It was a very pleasant surprise to come home from a high school reunion Saturday night to .7” of rain in the gauge. That was just what we needed. The fall broccoli planting is loving it! Tiny heads are starting to form. The vista of blue green cole crop fields contrasted with bright clouds, blue sky, and the pale green winter rye cover crop filling in the old onion field is autumn eye candy.   

Red Pepper Story: Nearly everyone prefers peppers when they are red and so sweet. So why would anyone ever pick them earlier when they’re still green? Because you lose about 2/3 of them before they turn red! When it’s wet—like it was in June and early July, they rot. When it’s dry, sunny, and hot, they can get sunburned on one side or develop a small black spot. Sometimes they just dry out and get soft (actually these are the very sweetest of all!). If they sit on the ground, the tip can compost. The bottom line is that many red peppers we pick have defects. But this doesn’t mean most of those peppers aren’t edible. Because red peppers are so prized, we tend to be lenient with defects and look over each one with an eye not toward whether there’s a spot or such, but what one would get out of it in the kitchen. Often we’ll give a good red pepper and then put in one or two imperfects. (when we had really just planned on one red pepper total). Admittedly, sometimes we err, but we do our best. And if it’s any consolation, we have bushels of them which we can’t bear to toss, pare them up, and use them for breakfast fritattas at our church. All that said, we hope you understand and can thus allow our local production to be utilized and not become part of that 40% of food which is routinely wasted in the rest of the food industry.   

Enjoying mornings with hot coffee and jackets, days filling sacksful of juicy apples, crisp evening sunsets, we are sincerely,                                           

Don, Becky, & the Farm Crew

FYI Friday: We were running out of room in our apple cooler and decided to make cider from some of the apples. This was not part of the plan for this week but rather for next week. So if next week’s box looks a little thin, understand that this week’s was heavy. Also, light shares aren’t getting cider this week because they got half a gallon last time. Lights should have gotten less than other sizes, but it’s proportionately much more expensive to do smaller bottles. So we’re skipping this time.

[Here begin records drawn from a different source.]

Lemma ceil_covers n c : (0 < c)%nat → (n ≤ (n + c - 1) / c * c)%nat.
Proof.
  intros Hc.
  pose proof (Nat.div_mod (n + c - 1) c ltac:(lia)) as Hdm.
  pose proof (Nat.mod_upper_bound (n + c - 1) c ltac:(lia)) as Hm.
  nia.
Qed.

Lemma ceil_tight n c j :
  (0 < c)%nat → (j < (n + c - 1) / c)%nat → (j * c < n)%nat.
Proof.
  intros Hc Hj.
  pose proof (Nat.div_mod (n + c - 1) c ltac:(lia)) as Hdm.
  pose proof (Nat.mod_upper_bound (n + c - 1) c ltac:(lia)) as Hm.
  nia.
Qed.

Lemma py_range_fmap {A} (f : nat → A) stop step :
  f <$> py_range stop step
  = (λ j, f (j * step)%nat) <$> seq 0 ((stop + step - 1) / step).
Proof. unfold py_range. rewrite <- list_fmap_compose. reflexivity. Qed.

Lemma flat_map_fmap {A B C} (f : A → B) (g : B → list C) (l : list A) :
  flat_map g (f <$> l) = flat_map (λ a, g (f a)) l.
Proof.
  induction l as [|a l IH]; [reflexivity|].
  rewrite fmap_cons. cbn [flat_map]. rewrite IH. reflexivity.
Qed.

(** ** The chunked schema body *)

Section ChunkedFacts.
Variable encode : string → string.

(** The slices the generator takes from the document, before encoding. *)
Let pieces (schema_json : string) : list string :=
  str_take 1000 schema_json
    :: ((λ i, slice (str_drop 1000 schema_json) i (i + 1000))
          <$> py_range (String.length (str_drop 1000 schema_json)) 1000).

Lemma sent_flat_map (f : nat → string) (l : list nat) :
  sent (flat_map (λ i, [Send (f i); Nap 10]) l) = f <$> l.
Proof.
  induction l as [|i l IH]; [reflexivity|].
  change (f i :: sent (flat_map (λ i, [Send (f i); Nap 10]) l) = f i :: (f <$> l)).
  rewrite IH. reflexivity.
Qed.

Lemma sent_generate schema_json :
  sent (generate_chunked_response encode schema_json)
  = encode <$> pieces schema_json.
Proof.
  unfold generate_chunked_response, pieces.
  rewrite fmap_cons, <- list_fmap_compose.
  rewrite <- (sent_flat_map
                (λ i, encode (slice (str_drop 1000 schema_json) i (i + 1000)))).
  reflexivity.
Qed.

Lemma pieces_concat schema_json : str_concat (pieces schema_json) = schema_json.
Proof.
  unfold pieces. rewrite py_range_fmap.
  change (str_take 1000 schema_json
            ++ str_concat
                 ((λ j, slice (str_drop 1000 schema_json) (j * 1000)
                          (j * 1000 + 1000))
                    <$> seq 0 ((String.length (str_drop 1000 schema_json)
                                + 1000 - 1) / 1000))
          = schema_json).
  rewrite (slices_concat (str_drop 1000 schema_json) 1000).
  rewrite (str_take_all _ (str_drop 1000 schema_json))
    by (apply ceil_covers; lia).
  apply str_take_drop.
Qed.

Lemma pieces_sizes schema_json :
  Forall (λ p, String.length p ≤ 1000)%nat (pieces schema_json)
  ∧ Forall (λ p, p ≠ EmptyString) (tail (pieces schema_json)).
Proof.
  unfold pieces. cbn [tail]. split.
  - constructor; [rewrite str_take_length; lia|].
    apply Forall_fmap, Forall_forall. intros i _.
    unfold compose, slice. rewrite str_take_length. lia.
  - rewrite py_range_fmap. apply Forall_fmap, Forall_forall.
    intros j Hj. unfold compose.
    apply elem_of_seq in Hj.
    pose proof (ceil_tight (String.length (str_drop 1000 schema_json)) 1000 j
                  ltac:(lia) ltac:(lia)) as Hlt.
    rewrite slice_step. intros Hempty.
    apply (f_equal String.length) in Hempty.
    rewrite str_take_length, !str_drop_length in Hempty.
    rewrite str_drop_length in Hlt.
    change (String.length EmptyString) with 0%nat in Hempty. lia.
Qed.

Lemma pieces_length schema_json :
  length (pieces schema_json)
  = S ((String.length schema_json - 1000 + 999) / 1000).
Proof.
  unfold pieces, py_range. cbn [length].
  rewrite !length_fmap, length_seq, str_drop_length.
  do 2 f_equal. lia.
Qed.

(** X1. The chunks of the [/openapi.txt] body are the encoded slices of the
    document: put together again in the order sent, the slices are the
    document, nothing lost, repeated or reordered. No slice is longer than
    1000 characters, and none after the first is empty. *)
Theorem chunked_body_round_trip (schema_json : string) :
  ∃ slices : list string,
    sent (generate_chunked_response encode schema_json) = encode <$> slices
    ∧ str_concat slices = schema_json
    ∧ Forall (λ p, String.length p ≤ 1000)%nat slices
    ∧ Forall (λ p, p ≠ EmptyString) (tail slices).
Proof.
  exists (pieces schema_json).
  split; [apply sent_generate|].
  split; [apply pieces_concat|].
  apply pieces_sizes.
Qed.

(** X2. The body sends its first chunk at once and sleeps 10 ms after each
    later chunk, never before one. It sends one chunk plus one more for
    every started 1000 characters beyond the first 1000; so a document of
    at most 1000 characters, the empty one included, is sent as a single
    chunk with no sleep. *)
Theorem chunked_body_shape (schema_json : string) :
  (∃ first rest,
     generate_chunked_response encode schema_json
       = Send first :: flat_map (λ c, [Send c; Nap 10]) rest
     ∧ length rest = ((String.length schema_json - 1000 + 999) / 1000)%nat)
  ∧ ((String.length schema_json ≤ 1000)%nat →
     generate_chunked_response encode schema_json
       = [Send (encode schema_json)]).
Proof.
  split.
  - exists (encode (str_take 1000 schema_json)),
           (encode <$> tail (pieces schema_json)).
    split.
    + unfold generate_chunked_response, pieces. cbn [tail]. f_equal.
      rewrite <- list_fmap_compose, flat_map_fmap. reflexivity.
    + rewrite length_fmap.
      pose proof (pieces_length schema_json) as Hl.
      destruct (pieces schema_json); cbn [length tail] in *; lia.
  - intros Hshort. unfold generate_chunked_response.
    rewrite str_take_all by exact Hshort.
    rewrite (str_drop_all 1000 schema_json) by exact Hshort.
    reflexivity.
Qed.

End ChunkedFacts.

Lemma chunked_body_shape_witness :
  generate_chunked_response (λ s, s) "{}" = [Send "{}"].
Proof.
  apply (chunked_body_shape (λ s, s) "{}"). simpl. lia.
Defined.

Veggie ID: The deep green squash is a kabocha. The orange flesh is rich and sweet like a yam. Carrot Soup with Dill Pesto: Saute 4 large carrots, 1 onion and and 1 tsp dill seeds in 2 tbs butter until tender, about 10 minutes. Add 4 cups broth and bring to boil. Reduce heat and simmer until carrots are very tender, about 35 minutes. Transfer soup to blender in batches and puree. Thin with more broth if desired. Season to taste with salt and pepper. Combine 1 c. fresh dill and 2 tbs pine nuts or sunflower seeds in processor and chop finely using on/off turns. Then slowly add 2 tbs olive oil and process until well blended. Season to taste with salt and pepper.. Ladle into bowls. Swirl pesto into soupbowls. If you aren’t in the mood to fool with pie dough, try using shortbread for a crust. Press it with a rubber spatula or your oiled fingers into shape in the pan.

Apples on Shortcake: Cut up apples as you would for apple pie, adding honey or sugar and raisins if desired, plus a little cider if apples aren't too juicy. Shortbread: Sift 2c. flour, 3 tsp. baking powder, 1/4 tsp. salt, 2 tbs. sugar. Mix in 1/2 c. oil well, until evenly absorbed. Then mix in 5/8 c. milk and one beaten egg. Spread this shortcake dough into the bottom of a 9x13" baking pan. Spread layer of apples on top and bake @ 350 deg. about 45 min. or until apples are cooked. For a special treat, try using butter for half the oil. If using a smaller pan, adjust the amounts. We’ve had such a great run of outstanding cilantro, we’ve given it again this week with likely the last big load of tomatoes. Mix the colors, add a pepper and onion, pile it on chips…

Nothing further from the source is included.